Six years late and 2.6 million words long, the Chilcot Report - the long-awaited inquiry into the Iraq War - is longer than the Bible, the complete works of Shakespeare and Tolstoy's War And Peace combined. Thankfully, there's a summary.
Understandably, there are a lot of angry people. Angry that we went to war in the first place; angry that so many lives have been lost; angry that the report was so late; and angry that it looks likely that Tony Blair won't face the justice many people feel he deserves for leading Britain into a war based on lies.

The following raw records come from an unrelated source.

(* ===== verification/AttemptExamples.v ===== *)
(** * A delivery, end to end

    The theorems on delivery attempts applied to a run: a stop is registered,
    claimed, sent to the session's host, acknowledged and settled; the daemon
    then restarts. *)

From S2P Require Import Prelude Text Command Tables Db Store Screen Hub Streams Deliver Attempts Demo PtyExamples.

Module AttemptExamples.
Import PtyExamples.
#[local] Existing Instance PtyExamples.demo_json.

Notation world := AttemptWorld.
Notation step := (attempt_step (V := unit)).

Lemma verbs_run vs (w : world) :
  forallb plain_verb vs = true -> rtc step w (with_hub (run (w_hub w) vs) w).
Proof.
  revert w. induction vs as [|v vs IH]; intros w Hv; [by destruct w|]. apply andb_prop in Hv as [Hv Hvs].
  eapply rtc_l; [by apply (as_verb v)|]. apply (IH (with_hub (exec (w_hub w) v) w)), Hvs.
Qed.

Definition key : string * string := ("p", "k1").

Definition opened : world := with_hub (run (new_hub 7) opening) (attempt_start 7).
Definition registered : world := with_table (<[key := fresh_row "cmd" "d1" 1 None]> (w_table opened)) opened.
Definition claimed_table : gmap (string * string) (DeliveryRow instant) :=
  (claim_delivery (V := unit) [] 100%N "t1" key (w_table registered)).2.
Definition holding : world := {|
  w_hub := w_hub registered; w_table := claimed_table;
  w_attempts := <[ "t1" := {| at_key_ := key; at_delivery := "d1"; at_phase := Holding |} ]> (w_attempts registered);
  w_acks := w_acks registered; w_answers := w_answers registered; w_orphans := w_orphans registered;
  w_used := {["t1"]} ∪ w_used registered; w_sent := w_sent registered |}.
Definition sent_hub : Z * PtyHub :=
  match deliver_to_session "s" "7:1" 1 "t1" (stop "d1") (w_hub holding) with Ok x => x | Err _ => (0%Z, new_hub 7) end.
Definition attempt : Attempt := {| at_key_ := key; at_delivery := "d1"; at_phase := Holding |}.
Definition waiting : world := {|
  w_hub := sent_hub.2; w_table := w_table holding;
  w_attempts := <[ "t1" := set_phase (Waiting 1 sent_hub.1) attempt ]> (w_attempts holding);
  w_acks := w_acks holding; w_answers := w_answers holding; w_orphans := w_orphans holding; w_used := w_used holding;
  w_sent := w_sent holding ++ ["d1"] |}.
Definition host_ack (settled : bool) : Ack := {|
  ack_conn := 1; ack_delivery := "d1"; ack_claim := "t1"; ack_result := Applied; ack_answer := Ok tt;
  ack_settled := settled |}.
Definition acknowledged : world := with_acks (host_ack false :: w_acks waiting) waiting.
Definition settled_table : gmap (string * string) (DeliveryRow instant) :=
  default ∅ (settle_pty_delivery 101%N "d1" "t1" Applied (w_table acknowledged)).
Definition settled : world := with_table settled_table (with_acks [host_ack true] acknowledged).
Definition taken : Z * PtyHub :=
  match take_delivery_ack 1 "d1" "t1" (w_hub settled) with Ok x => x | Err _ => (0%Z, new_hub 7) end.
Definition answered : world := {|
  w_hub := taken.2; w_table := w_table settled; w_attempts := w_attempts settled; w_acks := [];
  w_answers := <[ taken.1 := Ok tt ]> (w_answers settled); w_orphans := w_orphans settled; w_used := w_used settled;
  w_sent := w_sent settled |}.
Definition restarted : world := {|
  w_hub := new_hub 8; w_table := quarantine_orphaned 200%N (w_table answered); w_attempts := ∅; w_acks := [];
  w_answers := ∅; w_orphans := []; w_used := w_used answered; w_sent := w_sent answered |}.

Lemma registered_reached : rtc step (attempt_start 7) registered.
Proof.
  eapply rtc_r; [apply (verbs_run opening (attempt_start 7)); reflexivity|].
  apply (as_register key "cmd" "d1" 1 None opened); [reflexivity|]. intros k r. cbn. by rewrite lookup_empty.
Qed.

Lemma waiting_reached : rtc step registered waiting.
Proof.
  eapply rtc_l.
  - apply (as_claim (TZ := demo_tz) (V := unit) [] 100%N "t1" key (fresh_row "cmd" "d1" 1 None) claimed_table registered);
      [set_solver|reflexivity|vm_compute; reflexivity].
  - apply rtc_once. apply (as_send (TZ := demo_tz) (V := unit) "t1" attempt (stop "d1") 1 sent_hub.1 sent_hub.2 holding);
      [vm_compute; reflexivity..|]. left. exists "s", "7:1". vm_compute. reflexivity.
Qed.

Lemma answered_reached : rtc step waiting answered.
Proof.
  eapply rtc_l; [|eapply rtc_l; [|apply rtc_once]].
  - apply (as_ack (TZ := demo_tz) (V := unit) 1 "d1" Applied (Ok tt) "t1" waiting); vm_compute; reflexivity.
  - apply (as_settle (TZ := demo_tz) (V := unit) 101%N [] (host_ack false) [] settled_table acknowledged);
      [reflexivity|vm_compute; reflexivity].
  - apply (as_take (TZ := demo_tz) (V := unit) [] (host_ack true) [] taken.1 taken.2 settled); vm_compute; reflexivity.
Qed.

Lemma answered_reachable : attempt_reachable (V := unit) answered.
Proof. exists 7%Z. etrans; [apply registered_reached|]. etrans; [apply waiting_reached|apply answered_reached]. Qed.

Lemma restarted_reached : rtc step answered restarted.
Proof. apply rtc_once. apply (as_restart (TZ := demo_tz) (V := unit) 200%N 8 answered). Qed.

Lemma deliveries_are_sent_once_witness :
  NoDup ["d1"] /\ exists k r, w_table answered !! k = Some r /\ dv_event_id r = "d1" /\
    forall now token, (claim_delivery (V := unit) [] now token k (w_table answered)).1 <> Claimed.
Proof.
  destruct (deliveries_are_sent_once (V := unit) answered answered_reachable) as [Hn Hs]. split; [exact Hn|].
  destruct (Hs "d1") as (k & r & L & E & Hc); [by left|]. exists k, r. split_and!; [exact L|exact E|].
  intros now token. apply Hc.
Defined.

Lemma answers_are_durable_witness :
  exists r, w_table answered !! key = Some r /\ dv_event_id r = "d1" /\ says r (Ok tt) = true /\
    w_table restarted !! key = Some r.
Proof.
  destruct (answers_are_durable (V := unit) answered "t1" (set_phase (Waiting 1 sent_hub.1) attempt) 1 sent_hub.1 (Ok tt)
    answered_reachable) as (r & L & E & S & F); [vm_compute; reflexivity..|].
  exists r. split_and!; [exact L|exact E|exact S|]. exact (F restarted restarted_reached).
Defined.

Definition settled_row : DeliveryRow instant := default (fresh_row "" "" 0 None) (w_table answered !! key).

Lemma delivery_rows_settle_witness :
  exists r', w_table restarted !! key = Some r' /\ row_later settled_row r' /\ delivery_check r' = true.
Proof.
  apply (delivery_rows_settle (V := unit) answered restarted key settled_row answered_reachable);
    [vm_compute; reflexivity|apply restarted_reached].
Defined.

Example settled_row_is_delivered : dv_delivered_at settled_row = Some 101%N /\ dv_claim_token settled_row = None.
Proof. vm_compute. by split. Qed.
End AttemptExamples.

When the Chilcot Report was finally released at a conference centre in Westminster, I joined the hundreds outside the venue all gathered to remind Tony Blair that he has not been forgiven. Organised by the Stop the War Coalition, the demonstration was as big as can be expected for a weekday morning and features in this film I've made for Brace Club on the whole Blair fiasco:
Since the report was released on Tuesday, Tony Blair has defended his decision to invade Iraq. Meanwhile, Jeremy Corbyn's bucket list got shorter as he was finally able to officially apologise for the war on behalf of the Labour Party.
At the very least, hopefully the surprisingly damning nature of the report will force Blair to wind his neck in. Perhaps now he'll think twice before referring to others as a "dangerous experiment", when his actions have been responsible for - according to some estimations, because no one actually knows - over a million human deaths.